A diagnosis of Sturge Weber Syndrome was made based on clinical features as well as the highly suggestive CT Brain findings. Patient was subsequently commenced on oral Carbamazepine, folic acid and Cognitol and seizure control has improved remarkably sometimes with no seizure within 1-2 months. He is currently being followed up at the Neurology clinic of LAUTECH Teaching Hospital Osogbo Nigeria.
Discussion
Sturge-Weber Syndrome is rare congenital neurocutaneous disorder which occurs sporadically. Only few cases have been reported in Nigeria; one reported in a three-month old infant by Baba Usman Ahmadu, et al. [4], another in a 56-yr old woman by Alli SK, et al [5].
SWS are caused by mutation of GNAQ gene (Guanine nucleotide binding protein subunit alpha gene) on chromosome 9q21 [6]. The reason for this mutation is not known but considering the fact that mother of our patient attempted to abort his pregnancy using several drugs, the possibility of a pharmacological agent causing SWS, if taken in pregnancy needs to be explored.
SWS presents with vascular malformations in the skin, eye and the brain.
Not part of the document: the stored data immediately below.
(** The join of two states of a run: it does not fail but on the meter. *)
Lemma join_spec s o m :
  Good s -> Good o -> settles (join s o m) /\
  forall s' r m', join s o m = Ok (s', r, m') ->
  Good s' /\ leq s s' /\ leq o s' /\ match r with Changed => height s' < height s | Unchanged => s' = s end.
Proof.
  intros (Hc1 & Ha1 & Hl1) (Hc2 & Ha2 & Hl2). unfold join, locals_domain.
  assert (join_ s o = Ok {| current_function := current_function s; all_local_abilities := all_local_abilities s;
                            local_states := zip_with join_local (local_states s) (local_states o) |}) as ->.
  { unfold join_. by rewrite !bool_decide_true by congruence. }
  assert (length (zip_with join_local (local_states s) (local_states o)) = length abilities) as Hlen by (rewrite length_zip_with; lia).
  vm_cbn. rewrite (bool_decide_true (length (local_states s) = _)) by (cbn; congruence). vm_cbn.
  split.
  - repeat (apply settles_bind; [first [apply settles_meter_add|apply settles_add_items|apply settles_Ok]|intros ? ?]).
    settle.
  - intros s' r m' Hj. vm_inv. cbn [local_states assert mbind vm_bind] in *.
    assert (Forall2 le_local (local_states s) (zip_with join_local (local_states s) (local_states o)) /\
      Forall2 le_local (local_states o) (zip_with join_local (local_states s) (local_states o))) as [Hs Ho].
    { rewrite !Forall2_lookup. split; intros i; rewrite lookup_zip_with; destruct (local_states s !! i) eqn:E1, (local_states o !! i) eqn:E2; cbn;
        try (by constructor; apply join_local_le); try constructor;
        apply lookup_lt_Some in E1 || apply lookup_lt_Some in E2; apply lookup_ge_None in E2 || apply lookup_ge_None in E1; lia. }
    case_match eqn:Heq; vm_inv; simplify_eq.
    + apply zip_equal in Heq; [|lia]. rewrite <- Heq in Ho. split; [done|]. split; [reflexivity|]. done.
    + apply not_true_iff_false in Heq. rewrite zip_equal in Heq by lia.
      split; [done|]. split; [done|]. split; [done|]. apply height_join; [lia|done].
Qed.

Lemma execute_inner_good s i o m s' m' : Good s -> execute_inner s i o m = Ok (s', m') -> Good s'.
Proof.
  intros (Hc & Ha & Hl) He. unfold execute_inner, local_state, local_abilities, set_available, set_unavailable in He.
  vm_inv. destruct i; vm_inv; simplify_eq; repeat (case_match; vm_inv; simplify_eq); try done;
    (split; [done|]; split; [done|]; cbn; unfold const; by rewrite length_insert).
Qed.

Lemma execute_inner_settles resolver tpc len s i o m :
  Good s -> Bounds.instr_bounded resolver tpc (length abilities) len i -> settles (execute_inner s i o m).
Proof.
  intros (Hc & Ha & Hl) Hi. unfold execute_inner. apply settles_bind; [apply settles_meter_add|]. intros m1 _.
  destruct i; try apply settles_Ok; cbn in Hi; unfold local_state, local_abilities, set_available, set_unavailable.
  { apply settles_bind; [apply settles_add_items|]. intros m2 _. rewrite bool_decide_true by congruence. vm_cbn. settle. }
  all: destruct (index_lt (local_states s) idx) as (st & Hst & Hst'); [lia|]; rewrite Hst; vm_cbn.
  all: unfold set_index; rewrite ?(bool_decide_true (idx < _)) by lia.
  all: destruct (index_lt abilities idx) as (a & Hidx & _); [lia|]; rewrite ?Ha, ?Hidx; destruct st; vm_cbn; settle.
  by apply settles_assert, bool_decide_true.
Qed.

(** ** The locals at run time *)

(** Whether each local holds a value. An instruction fails on them when it reads
    a local without one, or loses a value that cannot be dropped. *)
Definition local_step (l : list bool) (i : Bytecode) : option (list bool) :=
  match i with
  | Bytecode.CopyLoc idx | Bytecode.MutBorrowLoc idx | Bytecode.ImmBorrowLoc idx =>
    if bool_decide (l !! idx = Some true) then Some l else None
  | Bytecode.MoveLoc idx => if bool_decide (l !! idx = Some true) then Some (<[idx := false]> l) else None
  | Bytecode.StLoc idx =>
    held ← l !! idx; a ← abilities !! idx;
    if held && negb (AbilitySet.has_drop a) then None else Some (<[idx := true]> l)
  | Bytecode.Ret => if existsb (fun p : bool * AbilitySet => p.1 && negb (AbilitySet.has_drop p.2)) (zip l abilities) then None else Some l
  | _ => Some l
  end.

Definition agrees (held : bool) (st : LocalState) : Prop :=
  match st with Available => held = true | Unavailable => held = false | MaybeAvailable => True end.

Definition represents (l : list bool) (s : AbstractState) : Prop := Forall2 agrees l (local_states s).

Lemma represents_leq l s t : represents l s -> leq s t -> represents l t.
Proof.
  unfold represents, leq. revert l t. destruct s as [c a ss], t as [c' a' ts]. cbn. clear.
  induction 1 as [|h st l ss Hh Hl IH] in ts |- *; intros Hle; inversion Hle as [|? st' ? ts' Hst Hle']; subst; constructor; [|by apply IH].
  destruct Hst as [<-|Hst]; [done|]. by subst st'.
Qed.

Lemma represents_insert l s idx h st :
  represents l s -> agrees h st -> represents (<[idx := h]> l) (s <| local_states := <[idx := st]> (local_states s) |>).
Proof. intros Hr Ha. unfold represents. cbn. by apply Forall2_insert. Qed.

Lemma represents_read l s idx : represents l s -> local_states s !! idx = Some Available -> l !! idx = Some true.
Proof. intros Hr Hs. by destruct (Forall2_lookup_r _ _ _ _ _ Hr Hs) as (h & Hh & ->). Qed.

(** An instruction the pass accepts in a state does not fail on the locals the
    state stands for. *)
Lemma execute_inner_sound s i o m s' m' l :
  Good s -> represents l s -> execute_inner s i o m = Ok (s', m') -> exists l', local_step l i = Some l' /\ represents l' s'.
Proof.
  intros (Hc & Ha & Hl) Hr He. unfold execute_inner, local_state, local_abilities, set_available, set_unavailable in He.
  vm_inv. destruct i; vm_inv; cbn [local_step]; simplify_eq; try (by eexists).
  - eexists. split; [|done]. case_match eqn:Hex; [|done]. exfalso.
    apply existsb_exists in Hex as ([h a] & Hin & Hna). cbn in Hna.
    apply list_elem_of_In, list_elem_of_lookup in Hin as [i Hi]. apply lookup_zip_Some in Hi as [Hh Hab].
    destruct (Forall2_lookup_l _ _ _ _ _ Hr Hh) as (st & Hst & Hag). destruct v2; apply vfor_Ok in Hv2. rewrite Forall_forall in Hv2.
    assert (undroppable st a = true) as Hun by (destruct h; [by destruct st|done]).
    ospecialize (Hv2 (st, a) _); [|cbn in Hv2; by rewrite Hun in Hv2]. apply list_elem_of_lookup. exists i. by apply lookup_zip_Some.
  - destruct v0; vm_inv. simplify_eq. rewrite bool_decide_true by by eapply represents_read. by eexists.
  - destruct v0; vm_inv. simplify_eq. rewrite bool_decide_true by by eapply represents_read.
    eexists. split; [done|]. by apply represents_insert.
  - destruct (Forall2_lookup_r _ _ _ _ _ Hr Hv0) as (h & Hh & Hag). rewrite Hh. cbn. destruct v1; vm_inv; simplify_eq.
    assert (is_Some (all_local_abilities s !! idx)) as [a Hab] by (apply lookup_lt_is_Some_2; apply lookup_lt_Some in Hv0; lia). rewrite Hab. cbn.
    assert (h && negb (AbilitySet.has_drop a) = false) as ->; [|eexists; split; [done|]; by apply represents_insert].
    destruct v0; vm_inv; simplify_eq; [by cbn in Hag; subst h|..]; by apply andb_false_r + (rewrite andb_false_iff; right).
  - destruct v0; vm_inv. simplify_eq. rewrite bool_decide_true by by eapply represents_read. by eexists.
  - destruct v0; vm_inv. simplify_eq. rewrite bool_decide_true by by eapply represents_read. by eexists.
Qed.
These malformations result from failure of normal regression of fetal vascular plexus surrounding the cephalic portion of the neural tube. The ectoderm over this area later forms the facial skin.
The typical presentations are port-wine stain on the face, neurological and ocular abnormalities. Our patient presented with all these features. He had a port-wine stain at birth though at presentation it was a hyperpigmented patch that was visible in the distribution of ophthalmic branch of right trigeminal nerve. He also had a naevus on the medial aspect of the right arm.
Port-wine stains in SWS are often found in the distribution of V1 and V2 branches of trigeminal nerve. In few cases, it may spread to the neck, chest and upper limbs. The stain may be difficult to appreciate in dark –skinned patients.
According to a study by Enjolras, et al. SWS occurs only when the nevus involves the V1 distribution of trigeminal nerve [7].
Common neurological manifestations of SWS are seizures, headaches, developmental delay, mental retardation, learning disorders, focal deficits like hemiparesis and hemianopsia.
These CNS features are caused by leptomeningeal angioma either as a result of mass effect on the brain or by causing chronic cerebral ischaemia via venous hypertension and vascular steal syndrome.
Our patient presented with seizure disorder and mental retardation. Seizure is seen in 75-90% of patients with SWS [8]. According to study done by Sturge Weber Foundation, median age of onset of seizure is six months [9].
According to Roach, early onset of seizure (before age 2) is associated with refractory epilepsy and mental retardation [10].
Seizure in our patient cannot be described as refractory because he was on traditional remedies for several years rather than conventional drugs. Seizure control improved remarkably after commencement of carbamazepine. However, long duration of uncontrolled seizure is a contributing factor to the degree of mental retardation seen in this patient.
Ocular features of SWS include glaucoma & vascular malformations of the conjunctiva, episclera, choroid and retina.
Glaucoma is the commonest eye symptom in SWS. It usually occurs only when there is ipsilateral facial PWS. Contralateral glaucoma is rare. It may be present at birth or can develop at any age. Incidence of glaucoma ranges between 30-71% of patients [10-12].
Sullivan et al. found glaucoma in 71% of the 51 patients with SWS reviewed for ocular abnormalities [12]. 69% had conjunctival or episcleral hemangiomas and 55% had choroidal hemangiomas [12].
According to data from Sturge-Weber Foundation, 48% of 171 patients studied had glaucoma [13].
Considering the blindness and raised intraocular pressure in the right eye of our patient, the possibility of glaucoma is very high.
Conclusion
This is a case of delayed diagnosis due to late presentation. SWS, though rare, can be diagnosed on clinical grounds. Early diagnosis and treatment prevents neurological deterioration.